#### Assignment
Give back exactly the lines from the one that includes "TxSetFacts.v" to the last line below, both included, and no further lines.

Data supplied START

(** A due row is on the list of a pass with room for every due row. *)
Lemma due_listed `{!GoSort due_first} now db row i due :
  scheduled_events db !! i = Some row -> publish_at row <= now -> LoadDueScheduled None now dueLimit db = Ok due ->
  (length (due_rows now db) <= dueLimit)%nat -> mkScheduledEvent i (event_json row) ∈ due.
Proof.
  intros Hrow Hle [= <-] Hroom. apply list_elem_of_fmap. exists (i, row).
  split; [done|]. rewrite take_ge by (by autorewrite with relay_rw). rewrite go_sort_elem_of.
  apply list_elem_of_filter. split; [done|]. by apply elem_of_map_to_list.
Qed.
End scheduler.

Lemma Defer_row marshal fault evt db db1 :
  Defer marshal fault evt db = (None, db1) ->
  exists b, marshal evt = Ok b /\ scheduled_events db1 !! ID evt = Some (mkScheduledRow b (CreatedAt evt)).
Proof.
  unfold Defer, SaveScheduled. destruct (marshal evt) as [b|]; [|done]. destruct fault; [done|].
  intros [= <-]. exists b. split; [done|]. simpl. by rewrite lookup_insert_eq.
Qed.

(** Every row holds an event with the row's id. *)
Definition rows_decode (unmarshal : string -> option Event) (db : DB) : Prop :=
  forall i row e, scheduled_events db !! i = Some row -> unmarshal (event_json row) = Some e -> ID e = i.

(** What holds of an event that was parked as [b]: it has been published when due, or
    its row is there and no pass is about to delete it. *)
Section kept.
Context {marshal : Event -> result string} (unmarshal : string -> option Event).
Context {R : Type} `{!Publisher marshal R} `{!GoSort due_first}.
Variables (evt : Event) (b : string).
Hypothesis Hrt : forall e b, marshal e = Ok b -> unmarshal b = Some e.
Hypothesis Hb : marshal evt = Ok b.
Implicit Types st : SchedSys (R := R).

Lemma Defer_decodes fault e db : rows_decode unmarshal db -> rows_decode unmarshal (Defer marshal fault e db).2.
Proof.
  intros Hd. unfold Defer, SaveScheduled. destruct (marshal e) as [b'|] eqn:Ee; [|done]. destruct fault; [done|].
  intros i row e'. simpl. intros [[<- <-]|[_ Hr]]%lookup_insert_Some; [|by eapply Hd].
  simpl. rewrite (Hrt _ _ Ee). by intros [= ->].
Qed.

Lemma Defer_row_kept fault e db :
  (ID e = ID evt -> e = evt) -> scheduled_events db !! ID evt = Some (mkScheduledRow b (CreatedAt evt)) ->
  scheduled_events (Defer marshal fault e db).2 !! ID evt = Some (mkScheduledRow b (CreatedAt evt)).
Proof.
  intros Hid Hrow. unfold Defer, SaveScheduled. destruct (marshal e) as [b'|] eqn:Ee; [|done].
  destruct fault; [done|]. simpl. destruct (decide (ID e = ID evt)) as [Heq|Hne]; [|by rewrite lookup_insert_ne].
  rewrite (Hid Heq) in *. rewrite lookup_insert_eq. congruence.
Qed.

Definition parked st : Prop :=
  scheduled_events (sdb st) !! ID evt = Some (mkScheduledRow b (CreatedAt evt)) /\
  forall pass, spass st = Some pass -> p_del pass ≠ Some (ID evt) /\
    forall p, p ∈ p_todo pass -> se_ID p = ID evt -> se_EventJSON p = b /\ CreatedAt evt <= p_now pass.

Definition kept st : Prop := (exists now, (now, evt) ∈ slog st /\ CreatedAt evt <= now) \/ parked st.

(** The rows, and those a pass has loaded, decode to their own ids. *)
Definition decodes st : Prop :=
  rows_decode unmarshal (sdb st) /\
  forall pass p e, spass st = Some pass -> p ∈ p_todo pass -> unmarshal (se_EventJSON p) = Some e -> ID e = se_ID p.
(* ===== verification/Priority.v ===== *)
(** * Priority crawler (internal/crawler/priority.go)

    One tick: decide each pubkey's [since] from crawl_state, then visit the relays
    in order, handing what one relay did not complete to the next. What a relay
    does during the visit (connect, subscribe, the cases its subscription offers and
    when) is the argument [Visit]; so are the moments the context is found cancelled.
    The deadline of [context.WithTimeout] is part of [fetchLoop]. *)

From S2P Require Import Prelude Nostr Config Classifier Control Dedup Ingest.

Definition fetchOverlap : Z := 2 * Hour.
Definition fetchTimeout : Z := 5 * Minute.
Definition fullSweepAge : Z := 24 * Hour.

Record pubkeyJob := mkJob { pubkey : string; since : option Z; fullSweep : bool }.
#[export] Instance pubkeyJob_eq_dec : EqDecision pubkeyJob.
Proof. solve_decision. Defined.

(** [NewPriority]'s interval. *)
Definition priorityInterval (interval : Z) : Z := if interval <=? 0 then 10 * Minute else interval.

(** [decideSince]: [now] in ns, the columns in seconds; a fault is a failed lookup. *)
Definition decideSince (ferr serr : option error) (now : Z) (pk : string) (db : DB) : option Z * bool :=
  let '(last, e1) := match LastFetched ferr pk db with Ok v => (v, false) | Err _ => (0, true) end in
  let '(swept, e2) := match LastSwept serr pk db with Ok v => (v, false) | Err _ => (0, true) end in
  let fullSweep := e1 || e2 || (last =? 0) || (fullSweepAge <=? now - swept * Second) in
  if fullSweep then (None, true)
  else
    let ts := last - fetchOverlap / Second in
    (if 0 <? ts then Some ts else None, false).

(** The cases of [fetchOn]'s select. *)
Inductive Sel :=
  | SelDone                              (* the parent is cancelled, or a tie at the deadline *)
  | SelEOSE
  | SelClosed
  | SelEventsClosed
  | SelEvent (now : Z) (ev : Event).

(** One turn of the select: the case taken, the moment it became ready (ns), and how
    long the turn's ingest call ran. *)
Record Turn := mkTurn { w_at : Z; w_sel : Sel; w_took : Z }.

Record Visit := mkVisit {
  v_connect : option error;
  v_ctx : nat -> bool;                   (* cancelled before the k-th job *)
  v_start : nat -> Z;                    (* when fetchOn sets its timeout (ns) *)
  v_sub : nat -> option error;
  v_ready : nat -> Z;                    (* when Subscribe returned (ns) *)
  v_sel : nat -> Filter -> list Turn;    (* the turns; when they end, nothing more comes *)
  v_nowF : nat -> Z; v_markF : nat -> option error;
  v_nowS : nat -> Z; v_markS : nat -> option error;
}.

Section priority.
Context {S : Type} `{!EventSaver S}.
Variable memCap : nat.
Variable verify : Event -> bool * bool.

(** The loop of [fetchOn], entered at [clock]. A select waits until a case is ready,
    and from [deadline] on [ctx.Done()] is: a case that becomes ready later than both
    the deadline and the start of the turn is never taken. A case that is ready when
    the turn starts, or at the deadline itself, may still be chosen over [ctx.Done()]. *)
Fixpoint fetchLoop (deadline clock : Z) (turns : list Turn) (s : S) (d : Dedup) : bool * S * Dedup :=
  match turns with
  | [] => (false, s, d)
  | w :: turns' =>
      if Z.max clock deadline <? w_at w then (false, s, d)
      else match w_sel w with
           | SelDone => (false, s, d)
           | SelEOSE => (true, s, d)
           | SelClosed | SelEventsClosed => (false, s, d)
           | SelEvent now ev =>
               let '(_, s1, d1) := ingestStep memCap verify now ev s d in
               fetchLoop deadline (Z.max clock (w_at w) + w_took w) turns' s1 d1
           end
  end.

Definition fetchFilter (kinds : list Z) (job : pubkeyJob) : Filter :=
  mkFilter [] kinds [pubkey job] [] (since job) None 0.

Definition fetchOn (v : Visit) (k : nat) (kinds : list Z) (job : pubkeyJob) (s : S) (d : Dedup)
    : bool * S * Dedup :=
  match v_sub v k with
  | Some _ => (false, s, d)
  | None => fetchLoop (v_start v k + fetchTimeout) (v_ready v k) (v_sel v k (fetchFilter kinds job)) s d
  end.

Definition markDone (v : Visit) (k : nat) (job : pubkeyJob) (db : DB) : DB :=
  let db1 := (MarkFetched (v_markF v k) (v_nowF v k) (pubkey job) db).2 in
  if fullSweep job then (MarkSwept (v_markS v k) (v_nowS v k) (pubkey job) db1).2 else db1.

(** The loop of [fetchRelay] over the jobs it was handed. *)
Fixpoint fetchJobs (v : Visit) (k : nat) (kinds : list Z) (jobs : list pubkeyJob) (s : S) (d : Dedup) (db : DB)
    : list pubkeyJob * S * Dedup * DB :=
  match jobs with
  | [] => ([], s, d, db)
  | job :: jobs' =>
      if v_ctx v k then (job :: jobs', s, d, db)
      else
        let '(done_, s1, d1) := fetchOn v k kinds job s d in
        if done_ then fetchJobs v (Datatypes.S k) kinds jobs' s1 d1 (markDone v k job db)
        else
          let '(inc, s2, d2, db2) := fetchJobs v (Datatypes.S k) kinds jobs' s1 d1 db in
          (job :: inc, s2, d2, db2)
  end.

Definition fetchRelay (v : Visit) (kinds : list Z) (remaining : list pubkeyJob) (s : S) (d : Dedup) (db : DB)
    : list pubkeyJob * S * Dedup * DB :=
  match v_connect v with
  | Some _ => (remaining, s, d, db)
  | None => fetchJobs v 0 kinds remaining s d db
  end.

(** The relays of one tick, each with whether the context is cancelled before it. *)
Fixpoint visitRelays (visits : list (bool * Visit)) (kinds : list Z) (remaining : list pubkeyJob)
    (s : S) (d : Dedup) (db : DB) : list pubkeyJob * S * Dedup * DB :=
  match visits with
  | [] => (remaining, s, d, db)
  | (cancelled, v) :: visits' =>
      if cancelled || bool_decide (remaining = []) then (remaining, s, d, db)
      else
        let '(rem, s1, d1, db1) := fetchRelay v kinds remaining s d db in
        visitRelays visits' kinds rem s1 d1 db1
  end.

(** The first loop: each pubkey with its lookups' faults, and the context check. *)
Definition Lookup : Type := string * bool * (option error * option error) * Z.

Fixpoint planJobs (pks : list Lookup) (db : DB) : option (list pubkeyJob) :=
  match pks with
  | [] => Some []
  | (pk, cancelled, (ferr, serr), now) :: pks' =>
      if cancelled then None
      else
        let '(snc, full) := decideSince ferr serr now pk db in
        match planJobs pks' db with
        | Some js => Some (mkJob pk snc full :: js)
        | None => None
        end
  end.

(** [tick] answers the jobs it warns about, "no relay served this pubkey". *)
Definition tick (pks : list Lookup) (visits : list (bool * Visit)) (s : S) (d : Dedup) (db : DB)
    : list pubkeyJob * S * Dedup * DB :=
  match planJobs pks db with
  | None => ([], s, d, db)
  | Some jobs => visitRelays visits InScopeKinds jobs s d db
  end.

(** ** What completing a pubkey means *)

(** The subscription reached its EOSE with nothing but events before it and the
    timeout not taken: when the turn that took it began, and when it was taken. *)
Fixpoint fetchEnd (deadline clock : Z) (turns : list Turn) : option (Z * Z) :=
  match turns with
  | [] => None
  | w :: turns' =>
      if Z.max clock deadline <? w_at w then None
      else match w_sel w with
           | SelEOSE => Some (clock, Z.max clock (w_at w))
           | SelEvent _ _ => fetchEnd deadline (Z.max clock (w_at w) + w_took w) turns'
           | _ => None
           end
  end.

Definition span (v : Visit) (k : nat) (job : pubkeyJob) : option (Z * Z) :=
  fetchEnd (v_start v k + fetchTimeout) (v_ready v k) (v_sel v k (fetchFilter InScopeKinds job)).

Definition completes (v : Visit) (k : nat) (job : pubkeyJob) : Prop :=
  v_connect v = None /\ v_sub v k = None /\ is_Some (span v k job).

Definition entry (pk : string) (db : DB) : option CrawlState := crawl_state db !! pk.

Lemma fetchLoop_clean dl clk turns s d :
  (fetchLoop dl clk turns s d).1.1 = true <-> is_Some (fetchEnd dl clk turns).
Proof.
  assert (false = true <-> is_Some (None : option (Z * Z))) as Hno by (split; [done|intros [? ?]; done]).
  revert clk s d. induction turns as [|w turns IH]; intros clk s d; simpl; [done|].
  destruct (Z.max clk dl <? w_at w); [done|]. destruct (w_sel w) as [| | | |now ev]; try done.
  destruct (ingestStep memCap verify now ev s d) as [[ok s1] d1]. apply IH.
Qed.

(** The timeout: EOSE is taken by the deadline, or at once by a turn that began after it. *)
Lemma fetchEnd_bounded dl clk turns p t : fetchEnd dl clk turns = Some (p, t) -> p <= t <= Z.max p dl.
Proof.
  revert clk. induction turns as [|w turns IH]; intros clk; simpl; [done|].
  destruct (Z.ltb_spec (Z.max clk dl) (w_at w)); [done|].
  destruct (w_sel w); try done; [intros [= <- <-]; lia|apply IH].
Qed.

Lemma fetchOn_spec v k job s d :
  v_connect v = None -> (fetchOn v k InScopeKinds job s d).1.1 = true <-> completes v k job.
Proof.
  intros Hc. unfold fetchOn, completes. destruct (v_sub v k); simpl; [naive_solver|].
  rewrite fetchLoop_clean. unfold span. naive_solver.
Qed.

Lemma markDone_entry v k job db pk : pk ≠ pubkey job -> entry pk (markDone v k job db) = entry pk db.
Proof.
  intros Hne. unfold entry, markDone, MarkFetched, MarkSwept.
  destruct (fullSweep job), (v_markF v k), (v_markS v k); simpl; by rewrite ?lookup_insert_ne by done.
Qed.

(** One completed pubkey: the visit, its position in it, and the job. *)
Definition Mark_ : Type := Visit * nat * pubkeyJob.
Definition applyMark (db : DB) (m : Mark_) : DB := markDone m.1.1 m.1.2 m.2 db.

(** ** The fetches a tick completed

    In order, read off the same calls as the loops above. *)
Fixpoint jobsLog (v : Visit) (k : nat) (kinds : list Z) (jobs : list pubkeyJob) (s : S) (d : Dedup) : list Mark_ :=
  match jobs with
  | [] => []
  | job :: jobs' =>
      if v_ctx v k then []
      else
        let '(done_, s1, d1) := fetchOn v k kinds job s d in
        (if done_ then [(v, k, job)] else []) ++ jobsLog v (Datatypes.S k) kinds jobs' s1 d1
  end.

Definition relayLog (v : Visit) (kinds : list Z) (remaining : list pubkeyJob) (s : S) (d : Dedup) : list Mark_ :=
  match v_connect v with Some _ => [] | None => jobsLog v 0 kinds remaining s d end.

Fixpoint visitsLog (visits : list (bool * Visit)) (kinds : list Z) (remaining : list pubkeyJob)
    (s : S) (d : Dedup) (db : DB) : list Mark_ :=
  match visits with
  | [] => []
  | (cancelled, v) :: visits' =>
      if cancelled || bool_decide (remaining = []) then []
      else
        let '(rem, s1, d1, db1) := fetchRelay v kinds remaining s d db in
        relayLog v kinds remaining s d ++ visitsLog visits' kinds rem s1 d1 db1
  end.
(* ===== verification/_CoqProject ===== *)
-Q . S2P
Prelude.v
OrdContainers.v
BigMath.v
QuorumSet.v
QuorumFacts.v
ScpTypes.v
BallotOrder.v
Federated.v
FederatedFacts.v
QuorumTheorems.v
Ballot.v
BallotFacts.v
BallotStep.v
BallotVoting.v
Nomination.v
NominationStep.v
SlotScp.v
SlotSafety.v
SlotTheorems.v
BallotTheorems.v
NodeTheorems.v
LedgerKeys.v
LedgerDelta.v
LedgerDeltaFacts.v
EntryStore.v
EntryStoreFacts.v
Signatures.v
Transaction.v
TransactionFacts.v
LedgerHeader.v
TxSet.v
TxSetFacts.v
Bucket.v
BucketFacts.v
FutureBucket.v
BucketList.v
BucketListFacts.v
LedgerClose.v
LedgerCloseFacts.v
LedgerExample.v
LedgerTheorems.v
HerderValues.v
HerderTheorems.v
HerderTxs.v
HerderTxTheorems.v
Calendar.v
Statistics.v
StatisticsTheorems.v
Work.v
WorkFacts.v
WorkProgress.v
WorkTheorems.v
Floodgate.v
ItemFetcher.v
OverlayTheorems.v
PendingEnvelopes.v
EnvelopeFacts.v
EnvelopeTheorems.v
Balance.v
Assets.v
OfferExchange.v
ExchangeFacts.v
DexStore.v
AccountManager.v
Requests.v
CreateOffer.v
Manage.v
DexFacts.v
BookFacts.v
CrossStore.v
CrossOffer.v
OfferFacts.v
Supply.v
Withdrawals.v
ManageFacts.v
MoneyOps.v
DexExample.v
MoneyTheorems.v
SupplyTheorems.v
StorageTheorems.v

Data supplied END

#### Reply
TxSetFacts.v
Bucket.v
BucketFacts.v
FutureBucket.v
BucketList.v
BucketListFacts.v
LedgerClose.v
LedgerCloseFacts.v
LedgerExample.v
LedgerTheorems.v
HerderValues.v
HerderTheorems.v
HerderTxs.v
HerderTxTheorems.v
Calendar.v
Statistics.v
StatisticsTheorems.v
Work.v
WorkFacts.v
WorkProgress.v
WorkTheorems.v
Floodgate.v
ItemFetcher.v
OverlayTheorems.v
PendingEnvelopes.v
EnvelopeFacts.v
EnvelopeTheorems.v
Balance.v
Assets.v
OfferExchange.v
ExchangeFacts.v
DexStore.v
AccountManager.v
Requests.v
CreateOffer.v
Manage.v
DexFacts.v
BookFacts.v
CrossStore.v
CrossOffer.v
OfferFacts.v
Supply.v
Withdrawals.v
ManageFacts.v
MoneyOps.v
DexExample.v
MoneyTheorems.v
SupplyTheorems.v
StorageTheorems.v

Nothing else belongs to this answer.